(** * The A2C training driver [train] of [train.py]

    A shallow embedding of the driver: the epoch loop, the epoch function
    [epoch_fn], the scoped logger and timers, the random-key plumbing and
    the device placement switch.  Everything the driver delegates to (the
    setup functions, the agent, the evaluators, the logger, the timers and
    the numerical framework) is a field of the record [Externals]; each
    delegated call may read and change a hidden [World] and may raise.

    A computation in the monad [M] yields an outcome, the resulting world
    and the list of events it issued, so that statements about "what the
    driver does, and in which order" are statements about event lists. *)

From Stdlib Require Import ZArith Lia.
From stdpp Require Import base option list gmap strings sorting.

Local Open Scope Z_scope.
Set Warnings "-register-all".

(** ** Opaque types of the delegated components *)

Class Objects := {
  World : Type;      (* hidden state of everything outside the driver *)
  Elt : Type;        (* array elements and real-valued hyper-parameters *)
  Logger : Type;
  Env : Type;
  Networks : Type;
  Optimizer : Type;
  Agent : Type;
  Evaluator : Type;
}.

(** ** Random keys

    A key is identified by the way it was derived from the seed:
    [jax.random.PRNGKey seed] or the [idx]-th output of a [num]-way
    [jax.random.split] of a parent key.  Two keys are equal when they were
    derived the same way. *)

Inductive Key :=
  | PRNGKey (seed : Z)
  | SubKey (parent : Key) (num : nat) (idx : nat).
Lemma elem_of_crdsToExclude_acc labels crds acc s :
  s ∈ fold_left (λ acc crd, if excludeCRD labels crd then excludeVersions crd acc else acc)
        crds acc
  ↔ s ∈ acc ∨ ∃ crd version, crd ∈ crds ∧ excludeCRD labels crd = true
                   ∧ version ∈ crd_Versions crd
                   ∧ s = GVK_String (mkGVK (crd_Group crd) version (crd_Kind crd)).
Proof.
  revert acc. induction crds as [| crd crds IH]; intros acc; cbn [fold_left].
  - split; [by left | intros [H | (c & v & Hc & _)]; [done | by apply elem_of_nil in Hc]].
  - rewrite IH. destruct (excludeCRD labels crd) eqn:Hex.
    + rewrite elem_of_excludeVersions. split.
      * intros [[H | (v & Hv & ->)] | (c & v & Hc & Hx & Hv & ->)].
        -- by left.
        -- right. exists crd, v. split; [apply elem_of_cons; by left | done].
        -- right. exists c, v. split; [apply elem_of_cons; by right | done].
      * intros [H | (c & v & Hc & Hx & Hv & ->)]; [by left; left |].
        apply elem_of_cons in Hc as [-> | Hc]; [left; right; by exists v |].
        right. by exists c, v.
    + split.
      * intros [H | (c & v & Hc & Hx & Hv & ->)]; [by left |].
        right. exists c, v. split; [apply elem_of_cons; by right | done].
      * intros [H | (c & v & Hc & Hx & Hv & ->)]; [by left |].
        apply elem_of_cons in Hc as [-> | Hc]; [congruence |].
        right. by exists c, v.
Qed.

Lemma excludeCRD_true labels crd :
  excludeCRD labels crd = true
  ↔ labels !! ClusterctlCoreLabelName = Some ClusterctlCoreLabelCertManagerValue
    ∨ is_Some (crd_Labels crd !! ProviderLabelName).
Proof.
  unfold excludeCRD. rewrite orb_true_iff, !bool_decide_eq_true. done.
Qed.

(** The exclusion set: every declared version of every CRD that carries the
    provider label, and of every CRD at all when the selector asks for the
    cert-manager core component. *)
Lemma elem_of_crdsToExclude labels crds s :
  s ∈ crdsToExclude labels crds
  ↔ ∃ crd version,
      crd ∈ crds ∧ version ∈ crd_Versions crd
      ∧ (labels !! ClusterctlCoreLabelName = Some ClusterctlCoreLabelCertManagerValue
         ∨ is_Some (crd_Labels crd !! ProviderLabelName))
      ∧ s = GVK_String (mkGVK (crd_Group crd) version (crd_Kind crd)).
Proof.
  unfold crdsToExclude. rewrite elem_of_crdsToExclude_acc. split.
  - intros [H | (c & v & Hc & Hx & Hv & ->)]; [by apply not_elem_of_empty in H |].
    exists c, v. by rewrite <- excludeCRD_true.
  - intros (c & v & Hc & Hv & Hx & ->). right. exists c, v.
    by rewrite excludeCRD_true.
Qed.

Lemma listObjByGVK_items srv gv kind labels ns items o :
  listObjByGVK srv gv kind labels ns = inl items →
  o ∈ items →
  obj_APIVersion o = gv ∧ obj_Kind o = kind ∧ o ∈ srv_objects srv
  ∧ matchesLabels labels o = true.
Proof.
  unfold listObjByGVK, serverList. intros H Ho.
  destruct (srv_listFault srv gv kind) as [err |].
  - destruct (negb (IsNotFound err)); simplify_eq. by apply elem_of_nil in Ho.
  - simplify_eq. apply list_elem_of_filter in Ho as [(? & ? & ? & ?) ?]. done.
Qed.

Lemma listObjByGVK_complete srv gv kind labels ns o :
  srv_listFault srv gv kind = None →
  o ∈ srv_objects srv → obj_APIVersion o = gv → obj_Kind o = kind →
  matchesLabels labels o = true → inNamespace ns o = true →
  ∃ items, listObjByGVK srv gv kind labels ns = inl items ∧ o ∈ items.
Proof.
  intros Hf Ho Hgv Hk Hl Hn. unfold listObjByGVK, serverList. rewrite Hf.
  eexists. split; [done |]. apply list_elem_of_filter. done.
Qed.

(** *** Nothing excluded is listed *)

Section loops.
Context (srv : Server) (labels : gmap string string) (excluded : gset string)
        (namespaces : list string).

Lemma listInNamespaces_sound gv kind g v nss ret ret' :
  ParseGroupVersion gv = Some (g, v) →
  GVK_String (mkGVK g v kind) ∉ excluded →
  Forall (listedUnder excluded) ret →
  listInNamespaces srv labels gv kind nss ret = inl ret' →
  Forall (listedUnder excluded) ret'.
Proof.
  intros Hp Hx. revert ret.
  induction nss as [| ns nss IH]; intros ret Hret H; cbn in H; [by simplify_eq |].
  destruct (listObjByGVK srv gv kind labels (Some ns)) as [items | err] eqn:Hl;
    [| done].
  apply (IH (ret ++ items)%list); [| exact H].
  apply Forall_app. split; [done |].
  apply Forall_forall. intros o Ho.
  destruct (listObjByGVK_items _ _ _ _ _ _ _ Hl Ho) as (Hgv & Hk & _).
  exists g, v. by rewrite Hgv, Hk.
Qed.

Lemma listKinds_sound gv kinds ret ret' :
  Forall (listedUnder excluded) ret →
  listKinds srv labels excluded namespaces gv kinds ret = inl ret' →
  Forall (listedUnder excluded) ret'.
Proof.
  revert ret. induction kinds as [| r kinds IH]; intros ret Hret H; cbn in H;
    [by simplify_eq |].
  destruct (duplicatedInExtensions gv r); [by eapply IH |].
  destruct (ParseGroupVersion gv) as [[g v] |] eqn:Hp; [| done].
  case_bool_decide as Hx; [by eapply IH |].
  destruct (res_Namespaced r).
  - destruct (listInNamespaces srv labels gv (res_Kind r) namespaces ret)
      as [ret1 | err] eqn:Hl; [| done].
    eapply IH; [| exact H]. by eapply listInNamespaces_sound.
  - destruct (listObjByGVK srv gv (res_Kind r) labels None) as [items | err] eqn:Hl;
      [| done].
    eapply IH; [| exact H].
    apply Forall_app. split; [done |].
    apply Forall_forall. intros o Ho.
    destruct (listObjByGVK_items _ _ _ _ _ _ _ Hl Ho) as (Hgv & Hk & _).
    exists g, v. by rewrite Hgv, Hk.
Qed.

Lemma listGroups_sound groups ret ret' :
  Forall (listedUnder excluded) ret →
  listGroups srv labels excluded namespaces groups ret = inl ret' →
  Forall (listedUnder excluded) ret'.
Proof.
  revert ret. induction groups as [| rl groups IH]; intros ret Hret H; cbn in H;
    [by simplify_eq |].
  destruct (listKinds srv labels excluded namespaces (GroupVersion rl)
              (APIResources rl) ret) as [ret1 | err] eqn:Hl; [| done].
  eapply IH; [| exact H]. by eapply listKinds_sound.
Qed.

(** *** What is listed is returned *)

Lemma listInNamespaces_mono gv kind nss ret ret' :
  listInNamespaces srv labels gv kind nss ret = inl ret' →
  (∀ o, o ∈ ret → o ∈ ret')
  ∧ (∀ ns items o, ns ∈ nss →
       listObjByGVK srv gv kind labels (Some ns) = inl items → o ∈ items → o ∈ ret').
Proof.
  revert ret. induction nss as [| ns nss IH]; intros ret H; cbn in H.
  - simplify_eq. split; [done |]. intros ns items o Hns. by apply elem_of_nil in Hns.
  - destruct (listObjByGVK srv gv kind labels (Some ns)) as [items | err] eqn:Hl;
      [| done].
    destruct (IH _ H) as [Hret Hitems]. split.
    + intros o Ho. apply Hret, elem_of_app. by left.
    + intros ns' items' o Hns Hl' Ho.
      apply elem_of_cons in Hns as [-> | Hns]; [| by eapply Hitems].
      rewrite Hl in Hl'. simplify_eq. apply Hret, elem_of_app. by right.
Qed.

Lemma listKinds_mono gv kinds ret ret' :
  listKinds srv labels excluded namespaces gv kinds ret = inl ret' →
  (∀ o, o ∈ ret → o ∈ ret')
  ∧ (∀ r g v o, r ∈ kinds →
       duplicatedInExtensions gv r = false →
       ParseGroupVersion gv = Some (g, v) →
       GVK_String (mkGVK g v (res_Kind r)) ∉ excluded →
       srv_listFault srv gv (res_Kind r) = None →
       answers srv labels namespaces gv r o → o ∈ ret').
Proof.
  revert ret. induction kinds as [| r kinds IH]; intros ret H; cbn in H.
  { simplify_eq. split; [done |]. intros r g v o Hr. by apply elem_of_nil in Hr. }
  assert (∀ ret1,
    listKinds srv labels excluded namespaces gv kinds ret1 = inl ret' →
    (∀ o, o ∈ ret → o ∈ ret1) →
    (∀ g v o, duplicatedInExtensions gv r = false →
       ParseGroupVersion gv = Some (g, v) →
       GVK_String (mkGVK g v (res_Kind r)) ∉ excluded →
       srv_listFault srv gv (res_Kind r) = None →
       answers srv labels namespaces gv r o → o ∈ ret1) →
    (∀ o, o ∈ ret → o ∈ ret')
    ∧ (∀ r0 g v o, r0 ∈ r :: kinds →
         duplicatedInExtensions gv r0 = false →
         ParseGroupVersion gv = Some (g, v) →
         GVK_String (mkGVK g v (res_Kind r0)) ∉ excluded →
         srv_listFault srv gv (res_Kind r0) = None →
         answers srv labels namespaces gv r0 o → o ∈ ret')) as Hstep.
  { intros ret1 H1 Hsub Hhere. destruct (IH _ H1) as [Hret Hrest]. split; [by auto |].
    intros r0 g v o Hr0 Hd Hp Hx Hf Ha.
    apply elem_of_cons in Hr0 as [-> | Hr0]; [| by eapply Hrest].
    by eapply Hret, Hhere. }
  destruct (duplicatedInExtensions gv r) eqn:Hdup.
  { apply (Hstep ret H); [done | intros; congruence]. }
  destruct (ParseGroupVersion gv) as [[g v] |] eqn:Hp; [| done].
  case_bool_decide as Hx.
  { apply (Hstep ret H); [done |]. intros g' v' o _ [= <- <-] Hx'. done. }
  destruct (res_Namespaced r) eqn:Hnsd.
  - destruct (listInNamespaces srv labels gv (res_Kind r) namespaces ret)
      as [ret1 | err] eqn:Hl; [| done].
    destruct (listInNamespaces_mono _ _ _ _ _ Hl) as [Hsub Hitems].
    apply (Hstep ret1 H); [done |].
    intros g' v' o _ _ _ Hf (Ho & Hgv & Hk & Hm & Hns).
    destruct (listObjByGVK_complete srv gv (res_Kind r) labels
                (Some (obj_Namespace o)) o) as (items & Hli & Hoi); try done.
    { cbn. by apply bool_decide_eq_true. }
    eapply Hitems; [by apply Hns | exact Hli | exact Hoi].
  - destruct (listObjByGVK srv gv (res_Kind r) labels None) as [items | err] eqn:Hl;
      [| done].
    apply (Hstep _ H).
    + intros o Ho. apply elem_of_app. by left.
    + intros g' v' o _ _ _ Hf (Ho & Hgv & Hk & Hm & _).
      destruct (listObjByGVK_complete srv gv (res_Kind r) labels None o)
        as (items' & Hli & Hoi); try done.
      rewrite Hl in Hli. simplify_eq. apply elem_of_app. by right.
Qed.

- - - - -

**Work instruction**
Copy nothing beyond the line containing "the device placement". Transcribe exactly from the first line of the entries down to that line, inclusive.

**Result for this task**
(** * The A2C training driver [train] of [train.py]

    A shallow embedding of the driver: the epoch loop, the epoch function
    [epoch_fn], the scoped logger and timers, the random-key plumbing and
    the device placement switch.  Everything the driver delegates to (the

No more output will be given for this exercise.